====== DATA FOR PROCESSING ======

(* ===== verification/LspIO.v ===== *)
(** Reading and writing LSP messages (src/project-2/src/example.com/lsp/io.go).

    A message travels as the JSON text of its struct, the payload in base64, in
    one packet that is read into a buffer of 2000 bytes.  The encoder follows
    encoding/json byte by byte; the decoder reads the layout the encoder writes,
    and a text of another layout is an error. *)
From Stdlib Require Import Ascii.
From S2P Require Import Prelude GoText Utf8 Json LspMessage.

(** ** Base64 *)

Definition char64 (v : Z) : ascii :=
  if v <? 26 then char (65 + v)
  else if v <? 52 then char (71 + v)
  else if v <? 62 then char (v - 4)
  else if v =? 62 then "+"%char else "/"%char.

Definition value64 (c : ascii) : option Z :=
  let b := byte c in
  if in_range 65 90 c then Some (b - 65)
  else if in_range 97 122 c then Some (b - 71)
  else if in_range 48 57 c then Some (b + 4)
  else if b =? 43 then Some 62
  else if b =? 47 then Some 63
  else None.

Definition equals : ascii := "="%char.

Fixpoint base64 (s : string) : string :=
  match s with
  | EmptyString => EmptyString
  | String a EmptyString =>
      String (char64 (byte a / 4)) (String (char64 (byte a mod 4 * 16)) (String equals (one equals)))
  | String a (String b EmptyString) =>
      String (char64 (byte a / 4)) (String (char64 (byte a mod 4 * 16 + byte b / 16))
        (String (char64 (byte b mod 16 * 4)) (one equals)))
  | String a (String b (String c s)) =>
      String (char64 (byte a / 4)) (String (char64 (byte a mod 4 * 16 + byte b / 16))
        (String (char64 (byte b mod 16 * 4 + byte c / 64)) (String (char64 (byte c mod 64)) (base64 s))))
  end.

Fixpoint unbase64 (s : string) : option string :=
  match s with
  | EmptyString => Some EmptyString
  | String w (String x (String y (String z s))) =>
      w ← value64 w; x ← value64 x;
      let a := char (w * 4 + x / 16) in
      if Ascii.eqb y equals then
        match Ascii.eqb z equals, s with
        | true, EmptyString => Some (one a)
        | _, _ => None
        end
      else
        y ← value64 y;
        let b := char (x mod 16 * 16 + y / 4) in
        if Ascii.eqb z equals then
          match s with
          | EmptyString => Some (String a (one b))
          | _ => None
          end
        else
          z ← value64 z; s ← unbase64 s;
          Some (String a (String b (String (char (y mod 4 * 64 + z)) s)))
  | _ => None
  end.

(** ** The struct *)

(** A payload without bytes is a nil slice or an empty one. *)
Definition payload_json (nil_slice : bool) (p : string) : string :=
  match p with
  | EmptyString => if nil_slice then "null"%string else literal EmptyString
  | _ => literal (base64 p)
  end.

Definition Marshal (nil_slice : bool) (m : Message) : string :=
  ("{" ++ literal "Type" ++ ":" ++ Itoa (MType m) ++ "," ++ literal "ConnID" ++ ":" ++
   Itoa (ConnID m) ++ "," ++ literal "SeqNum" ++ ":" ++ Itoa (SeqNum m) ++ "," ++
   literal "Size" ++ ":" ++ Itoa (Size m) ++ "," ++ literal "Payload" ++ ":" ++
   payload_json nil_slice (Payload m) ++ "}")%string.

(** The text before the first [sep], and the text after it. *)
Fixpoint cut_at (sep : ascii) (s : string) : option (string * string) :=
  match s with
  | EmptyString => None
  | String c s =>
      if Ascii.eqb c sep then Some (EmptyString, s)
      else match cut_at sep s with
           | Some (a, r) => Some (String c a, r)
           | None => None
           end
  end.

Definition comma : ascii := ","%char.

(** A member of the struct: its name, an integer, a comma. *)
Definition number (name s : string) : option (Z * string) :=
  s ← strip (literal name ++ ":") s;
  '(t, s) ← cut_at comma s;
  z ← Atoi t;
  if String.eqb (Itoa z) t then Some (z, s) else None.

Definition payload_of (s : string) : option (string * string) :=
  match strip "null" s with
  | Some s => Some (EmptyString, s)
  | None =>
      match s with
      | String q s =>
          if Ascii.eqb q dquote then
            '(b, s) ← cut_at dquote s; p ← unbase64 b; Some (p, s)
          else None
      | EmptyString => None
      end
  end.

Definition Unmarshal (s : string) : option Message :=
  s ← strip "{" s;
  '(ty, s) ← number "Type" s;
  '(cid, s) ← number "ConnID" s;
  '(sq, s) ← number "SeqNum" s;
  '(size, s) ← number "Size" s;
  s ← strip (literal "Payload" ++ ":") s;
  '(p, s) ← payload_of s;
  if String.eqb s "}" then Some (mkMessage ty cid sq size p) else None.

(** ** io.go *)

Definition packet_size : nat := 2000.

(** The packet that [WriteMessage] sends. *)
Definition WriteMessage (nil_slice : bool) (m : Message) : string := Marshal nil_slice m.

(** What [ReadMessage] makes of a packet; [None] is an error.  The bytes that do not
    fit the buffer are lost. *)
Definition ReadMessage (packet : string) : option Message := Unmarshal (take_str packet_size packet).

(** ** Base64 round trip *)

Lemma char64_table :
  forallb (fun v => bool_decide (value64 (char64 v) = Some v) && negb (Ascii.eqb (char64 v) equals) &&
                    negb (Ascii.eqb (char64 v) dquote) && negb (Ascii.eqb (char64 v) "}")) (seqZ 0 64) = true.
Proof. vm_refl. Qed.

Lemma char64_spec v :
  0 <= v < 64 ->
  value64 (char64 v) = Some v /\ Ascii.eqb (char64 v) equals = false /\
  Ascii.eqb (char64 v) dquote = false /\ Ascii.eqb (char64 v) "}" = false.
Proof.
  intros Hv. pose proof char64_table as H. rewrite forallb_forall in H.
  specialize (H v). rewrite <- list_elem_of_In, elem_of_seqZ in H. specialize (H ltac:(lia)).
  rewrite !andb_true_iff, !negb_true_iff in H. destruct H as [[[H1%bool_decide_eq_true ?] ?] ?]. done.
Qed.

Lemma base64_three (P : string -> Prop) :
  P EmptyString -> (forall a, P (one a)) -> (forall a b, P (String a (one b))) ->
  (forall a b c s, P s -> P (String a (String b (String c s)))) -> forall s, P s.
Proof.
  intros H0 H1 H2 H3. assert (forall n s, (String.length s <= n)%nat -> P s) as H.
  { induction n as [|n IH]; intros s Hn; [destruct s; [done|simpl in Hn; lia]|].
    destruct s as [|a [|b [|c s]]]; [done|apply H1|apply H2|]. apply H3, IH. simpl in Hn. lia. }
  intros s. by apply (H (String.length s)).
Qed.

Lemma char_of n c : n = byte c -> char n = c.
Proof. intros ->. apply char_byte. Qed.

#[local] Ltac Zify.zify_post_hook ::= Z.div_mod_to_equations.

======

◆ **EXERCISE DETAILS**: Whenever "encoder" occurs in a line of the entries, copy that line.

◆ **SOLUTION BELOW**:
    one packet that is read into a buffer of 2000 bytes.  The encoder follows
    encoding/json byte by byte; the decoder reads the layout the encoder writes,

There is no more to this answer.